**Assignment**
Collect the lines of the entries where "apply" shows up.

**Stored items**
========================================================================
(* ===== verification/RagClaims.v ===== *)
(** * Claims about knowledge bases *)

From S2P Require Import Prelude GoStrings Json EngineTypes Store TaskForms AuditTrail EngineOps GoText Effects GoPath Site Templates RagSplit Rag.

(** ** Space *)

Lemma space_at_strip s : space_at s = None <-> strip_one space_runes s = None.
Proof. unfold space_at, strip_one. by destruct (filter _ space_runes). Qed.

Lemma drop_slice text a b : exists t, drop_str a text = slice text a b +:+ t.
Proof.
  unfold slice. generalize (b - a)%nat as n. clear b. revert a. induction text as [|c text IH]; intros a n; [by exists ""; destruct a, n|].
  destruct a as [|a]; [|apply IH]. cbn [drop_str String.substring]. destruct n as [|n]; [by exists (String c text)|].
  destruct (IH 0%nat n) as [t Ht]. exists t. replace (drop_str 0 text) with text in Ht by (by destruct text). by rewrite Ht at 1.
Qed.

Lemma slice_length text a b : (a <= b)%nat -> (b <= String.length text)%nat -> String.length (slice text a b) = (b - a)%nat.
Proof.
  unfold slice. intros Ha Hb. assert (b - a + a <= String.length text)%nat as H by lia. revert H. generalize (b - a)%nat as n. clear b Ha Hb.
  revert a. induction text as [|c text IH]; intros a n H; cbn in H; [destruct a, n; cbn; lia|].
  destruct a as [|a]; cbn [String.substring]; [|apply IH; lia]. destruct n as [|n]; [done|]. cbn. f_equal. apply IH. lia.
Qed.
========================================================================
**Solution for this exercise**
  destruct a as [|a]; [|apply IH]. cbn [drop_str String.substring]. destruct n as [|n]; [by exists (String c text)|].
  destruct a as [|a]; cbn [String.substring]; [|apply IH; lia]. destruct n as [|n]; [done|]. cbn. f_equal. apply IH. lia.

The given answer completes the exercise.